= Your goal =
Your reply should consist of one number: how many lines below contain "datagram".

----- Raw data -----

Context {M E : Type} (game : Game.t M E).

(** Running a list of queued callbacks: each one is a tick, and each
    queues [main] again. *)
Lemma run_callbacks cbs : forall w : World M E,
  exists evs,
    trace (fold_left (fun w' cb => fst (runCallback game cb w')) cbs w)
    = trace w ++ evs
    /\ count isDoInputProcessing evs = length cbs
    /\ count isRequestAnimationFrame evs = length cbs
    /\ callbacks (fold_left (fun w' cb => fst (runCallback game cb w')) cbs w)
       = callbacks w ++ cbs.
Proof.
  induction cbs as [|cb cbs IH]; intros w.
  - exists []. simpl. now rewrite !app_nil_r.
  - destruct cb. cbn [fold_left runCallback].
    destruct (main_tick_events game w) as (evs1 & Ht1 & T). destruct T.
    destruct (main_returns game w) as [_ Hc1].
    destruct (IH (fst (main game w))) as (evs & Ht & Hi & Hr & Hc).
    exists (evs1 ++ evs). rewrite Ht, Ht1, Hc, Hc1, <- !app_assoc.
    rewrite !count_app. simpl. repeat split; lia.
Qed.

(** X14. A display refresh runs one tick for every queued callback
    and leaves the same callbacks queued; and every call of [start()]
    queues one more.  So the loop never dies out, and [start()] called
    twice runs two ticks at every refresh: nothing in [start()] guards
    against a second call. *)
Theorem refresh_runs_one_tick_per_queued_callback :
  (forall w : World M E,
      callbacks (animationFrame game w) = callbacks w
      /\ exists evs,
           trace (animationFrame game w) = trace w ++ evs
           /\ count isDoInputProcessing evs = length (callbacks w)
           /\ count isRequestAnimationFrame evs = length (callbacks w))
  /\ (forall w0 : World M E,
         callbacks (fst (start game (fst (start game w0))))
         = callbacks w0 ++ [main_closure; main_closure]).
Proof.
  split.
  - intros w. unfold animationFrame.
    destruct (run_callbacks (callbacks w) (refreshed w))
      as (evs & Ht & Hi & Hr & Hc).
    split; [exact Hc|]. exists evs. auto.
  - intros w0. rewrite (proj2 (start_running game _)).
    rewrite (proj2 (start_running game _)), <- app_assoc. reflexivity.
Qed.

-----
----- Raw data -----

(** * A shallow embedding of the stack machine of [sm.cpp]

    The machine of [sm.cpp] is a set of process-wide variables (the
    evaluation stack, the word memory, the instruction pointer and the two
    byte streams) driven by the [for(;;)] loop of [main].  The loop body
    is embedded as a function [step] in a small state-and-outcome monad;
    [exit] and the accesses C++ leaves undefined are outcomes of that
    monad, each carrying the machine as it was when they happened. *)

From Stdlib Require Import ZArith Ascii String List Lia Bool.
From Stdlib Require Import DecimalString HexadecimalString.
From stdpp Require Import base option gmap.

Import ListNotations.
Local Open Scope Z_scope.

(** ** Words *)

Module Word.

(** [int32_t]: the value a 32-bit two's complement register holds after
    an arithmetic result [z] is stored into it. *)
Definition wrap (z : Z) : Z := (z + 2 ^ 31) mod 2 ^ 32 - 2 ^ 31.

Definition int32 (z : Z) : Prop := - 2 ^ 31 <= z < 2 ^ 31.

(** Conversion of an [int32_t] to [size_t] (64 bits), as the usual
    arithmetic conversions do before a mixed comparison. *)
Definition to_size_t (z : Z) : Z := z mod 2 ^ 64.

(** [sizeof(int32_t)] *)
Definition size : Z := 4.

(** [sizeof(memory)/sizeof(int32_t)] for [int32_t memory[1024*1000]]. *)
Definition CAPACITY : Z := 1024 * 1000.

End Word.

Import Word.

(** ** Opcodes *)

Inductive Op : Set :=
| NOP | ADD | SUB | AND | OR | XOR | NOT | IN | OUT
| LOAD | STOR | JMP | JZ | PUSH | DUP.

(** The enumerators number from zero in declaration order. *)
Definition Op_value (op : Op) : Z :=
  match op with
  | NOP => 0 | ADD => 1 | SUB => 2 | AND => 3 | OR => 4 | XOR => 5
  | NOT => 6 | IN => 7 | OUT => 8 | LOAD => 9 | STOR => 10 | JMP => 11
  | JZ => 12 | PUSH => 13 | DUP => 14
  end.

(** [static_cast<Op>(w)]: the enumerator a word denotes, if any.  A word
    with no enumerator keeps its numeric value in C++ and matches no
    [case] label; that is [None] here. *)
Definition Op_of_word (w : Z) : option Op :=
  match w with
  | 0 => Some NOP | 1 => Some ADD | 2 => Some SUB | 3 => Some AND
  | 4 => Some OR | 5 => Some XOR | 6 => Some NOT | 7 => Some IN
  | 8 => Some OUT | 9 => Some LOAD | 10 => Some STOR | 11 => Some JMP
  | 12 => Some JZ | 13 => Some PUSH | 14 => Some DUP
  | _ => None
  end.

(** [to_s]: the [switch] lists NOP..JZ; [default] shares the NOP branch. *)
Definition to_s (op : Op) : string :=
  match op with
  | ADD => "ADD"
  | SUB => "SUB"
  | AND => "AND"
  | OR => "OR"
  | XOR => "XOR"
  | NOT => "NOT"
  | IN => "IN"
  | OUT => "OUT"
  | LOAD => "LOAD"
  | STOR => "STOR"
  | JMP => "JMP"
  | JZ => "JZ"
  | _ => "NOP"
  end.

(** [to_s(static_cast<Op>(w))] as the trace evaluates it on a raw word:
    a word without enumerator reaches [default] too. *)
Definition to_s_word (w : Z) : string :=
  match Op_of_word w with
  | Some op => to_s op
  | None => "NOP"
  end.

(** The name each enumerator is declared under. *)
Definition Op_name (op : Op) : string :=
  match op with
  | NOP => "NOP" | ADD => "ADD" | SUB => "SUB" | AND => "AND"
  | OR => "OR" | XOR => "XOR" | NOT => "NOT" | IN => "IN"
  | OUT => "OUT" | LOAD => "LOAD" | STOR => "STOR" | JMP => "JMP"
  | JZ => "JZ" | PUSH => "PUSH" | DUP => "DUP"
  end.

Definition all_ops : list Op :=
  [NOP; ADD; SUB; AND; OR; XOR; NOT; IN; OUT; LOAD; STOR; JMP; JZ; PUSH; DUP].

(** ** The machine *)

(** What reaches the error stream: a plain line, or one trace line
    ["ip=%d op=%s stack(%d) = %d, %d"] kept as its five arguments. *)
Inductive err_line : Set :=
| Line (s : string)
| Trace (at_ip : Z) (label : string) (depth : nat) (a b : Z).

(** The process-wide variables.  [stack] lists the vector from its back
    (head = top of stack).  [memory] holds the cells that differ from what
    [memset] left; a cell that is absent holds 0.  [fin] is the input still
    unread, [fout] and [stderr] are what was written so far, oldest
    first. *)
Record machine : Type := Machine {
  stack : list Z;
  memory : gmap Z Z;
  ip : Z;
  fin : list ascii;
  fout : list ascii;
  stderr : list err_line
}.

-----
----- Raw data -----

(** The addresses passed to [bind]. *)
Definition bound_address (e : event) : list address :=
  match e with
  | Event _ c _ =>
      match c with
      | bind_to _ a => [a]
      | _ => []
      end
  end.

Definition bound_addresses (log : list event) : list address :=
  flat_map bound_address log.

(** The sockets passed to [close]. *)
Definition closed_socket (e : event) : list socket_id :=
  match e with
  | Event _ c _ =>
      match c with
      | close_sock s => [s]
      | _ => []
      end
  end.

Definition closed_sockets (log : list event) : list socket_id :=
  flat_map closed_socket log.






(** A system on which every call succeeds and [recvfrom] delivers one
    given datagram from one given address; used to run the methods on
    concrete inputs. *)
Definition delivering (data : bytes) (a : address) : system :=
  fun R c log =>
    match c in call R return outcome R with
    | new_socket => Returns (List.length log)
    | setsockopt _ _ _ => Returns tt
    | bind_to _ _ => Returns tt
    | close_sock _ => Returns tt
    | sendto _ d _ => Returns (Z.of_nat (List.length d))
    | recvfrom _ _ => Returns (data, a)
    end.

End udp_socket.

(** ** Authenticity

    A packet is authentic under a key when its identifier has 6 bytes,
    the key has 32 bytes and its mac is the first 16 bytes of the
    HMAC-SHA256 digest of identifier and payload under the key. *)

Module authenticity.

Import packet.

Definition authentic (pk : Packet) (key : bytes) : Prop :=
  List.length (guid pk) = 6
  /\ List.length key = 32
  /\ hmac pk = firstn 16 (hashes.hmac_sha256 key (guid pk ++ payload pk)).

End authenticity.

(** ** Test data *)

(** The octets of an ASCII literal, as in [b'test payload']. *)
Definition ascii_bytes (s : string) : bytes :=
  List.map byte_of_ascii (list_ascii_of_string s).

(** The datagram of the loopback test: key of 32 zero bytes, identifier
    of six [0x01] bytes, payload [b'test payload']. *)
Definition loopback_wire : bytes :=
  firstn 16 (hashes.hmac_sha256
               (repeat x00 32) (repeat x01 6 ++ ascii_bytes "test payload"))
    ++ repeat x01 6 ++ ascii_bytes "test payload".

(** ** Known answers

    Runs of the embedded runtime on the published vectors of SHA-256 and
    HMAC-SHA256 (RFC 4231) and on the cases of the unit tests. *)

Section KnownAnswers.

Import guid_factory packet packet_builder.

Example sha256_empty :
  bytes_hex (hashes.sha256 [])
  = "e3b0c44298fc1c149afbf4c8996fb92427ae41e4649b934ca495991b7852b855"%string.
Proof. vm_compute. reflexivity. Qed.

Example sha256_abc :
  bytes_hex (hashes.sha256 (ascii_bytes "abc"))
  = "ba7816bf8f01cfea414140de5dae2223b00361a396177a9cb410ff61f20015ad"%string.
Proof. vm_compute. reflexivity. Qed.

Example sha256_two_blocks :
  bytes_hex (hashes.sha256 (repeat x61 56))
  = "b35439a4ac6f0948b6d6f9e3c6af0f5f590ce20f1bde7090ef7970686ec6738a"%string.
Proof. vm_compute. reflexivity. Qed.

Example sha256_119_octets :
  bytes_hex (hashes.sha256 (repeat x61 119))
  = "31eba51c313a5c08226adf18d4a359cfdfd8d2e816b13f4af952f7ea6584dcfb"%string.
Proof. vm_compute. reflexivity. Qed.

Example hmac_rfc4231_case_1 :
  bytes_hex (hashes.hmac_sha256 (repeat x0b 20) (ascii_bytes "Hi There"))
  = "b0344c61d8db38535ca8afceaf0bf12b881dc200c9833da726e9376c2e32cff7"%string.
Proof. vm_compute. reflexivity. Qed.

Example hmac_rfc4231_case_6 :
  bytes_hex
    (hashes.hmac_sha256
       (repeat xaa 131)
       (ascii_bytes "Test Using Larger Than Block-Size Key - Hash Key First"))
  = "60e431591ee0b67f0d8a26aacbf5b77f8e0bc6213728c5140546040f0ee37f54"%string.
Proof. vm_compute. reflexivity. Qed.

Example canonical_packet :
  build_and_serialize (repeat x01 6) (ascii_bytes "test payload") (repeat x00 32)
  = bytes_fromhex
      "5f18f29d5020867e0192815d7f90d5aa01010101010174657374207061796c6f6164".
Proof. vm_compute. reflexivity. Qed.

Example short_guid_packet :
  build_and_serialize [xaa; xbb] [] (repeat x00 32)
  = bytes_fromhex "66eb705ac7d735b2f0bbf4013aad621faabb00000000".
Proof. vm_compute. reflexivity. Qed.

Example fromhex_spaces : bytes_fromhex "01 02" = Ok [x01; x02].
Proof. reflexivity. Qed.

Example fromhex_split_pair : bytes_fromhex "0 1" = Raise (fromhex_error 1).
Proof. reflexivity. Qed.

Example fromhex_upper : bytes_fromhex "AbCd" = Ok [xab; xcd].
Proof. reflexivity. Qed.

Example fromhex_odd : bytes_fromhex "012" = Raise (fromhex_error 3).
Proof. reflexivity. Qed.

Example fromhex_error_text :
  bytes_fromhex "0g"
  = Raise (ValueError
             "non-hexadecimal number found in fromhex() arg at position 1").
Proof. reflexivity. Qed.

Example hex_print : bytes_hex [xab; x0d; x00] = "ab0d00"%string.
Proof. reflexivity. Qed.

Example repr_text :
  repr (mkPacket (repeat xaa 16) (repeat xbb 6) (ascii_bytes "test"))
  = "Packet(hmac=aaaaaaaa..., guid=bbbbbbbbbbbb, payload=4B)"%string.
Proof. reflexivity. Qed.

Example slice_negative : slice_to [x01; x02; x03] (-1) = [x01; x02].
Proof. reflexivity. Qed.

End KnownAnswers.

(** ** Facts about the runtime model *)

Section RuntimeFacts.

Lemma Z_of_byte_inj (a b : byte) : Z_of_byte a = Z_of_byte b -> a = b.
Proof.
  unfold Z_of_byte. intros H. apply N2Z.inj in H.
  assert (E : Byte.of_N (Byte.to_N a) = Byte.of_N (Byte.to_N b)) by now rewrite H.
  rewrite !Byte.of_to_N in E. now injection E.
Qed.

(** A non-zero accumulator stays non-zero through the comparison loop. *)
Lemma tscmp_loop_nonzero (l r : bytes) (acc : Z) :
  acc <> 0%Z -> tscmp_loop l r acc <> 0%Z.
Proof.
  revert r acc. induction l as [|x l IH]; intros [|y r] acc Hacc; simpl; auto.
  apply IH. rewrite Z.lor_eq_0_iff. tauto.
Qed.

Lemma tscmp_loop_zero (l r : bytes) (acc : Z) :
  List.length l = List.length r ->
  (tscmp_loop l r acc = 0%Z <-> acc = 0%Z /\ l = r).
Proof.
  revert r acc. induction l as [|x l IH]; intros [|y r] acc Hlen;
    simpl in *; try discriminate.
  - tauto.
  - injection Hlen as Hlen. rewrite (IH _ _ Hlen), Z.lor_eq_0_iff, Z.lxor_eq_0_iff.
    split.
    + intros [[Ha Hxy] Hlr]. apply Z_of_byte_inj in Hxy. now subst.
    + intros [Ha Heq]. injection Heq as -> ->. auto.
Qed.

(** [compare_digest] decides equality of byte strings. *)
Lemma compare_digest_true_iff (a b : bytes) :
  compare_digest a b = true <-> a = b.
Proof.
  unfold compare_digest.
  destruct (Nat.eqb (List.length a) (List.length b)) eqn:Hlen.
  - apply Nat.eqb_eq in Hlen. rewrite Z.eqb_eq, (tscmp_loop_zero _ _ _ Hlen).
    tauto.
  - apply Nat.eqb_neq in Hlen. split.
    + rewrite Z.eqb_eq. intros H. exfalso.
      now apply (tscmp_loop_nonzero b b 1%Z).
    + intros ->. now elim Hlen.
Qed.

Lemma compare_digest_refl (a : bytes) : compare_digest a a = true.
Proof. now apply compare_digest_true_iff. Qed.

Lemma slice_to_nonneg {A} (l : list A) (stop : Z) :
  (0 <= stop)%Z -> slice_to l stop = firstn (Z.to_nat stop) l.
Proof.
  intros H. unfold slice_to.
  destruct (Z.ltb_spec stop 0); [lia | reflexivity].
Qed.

-----

= Solution for this exercise =
2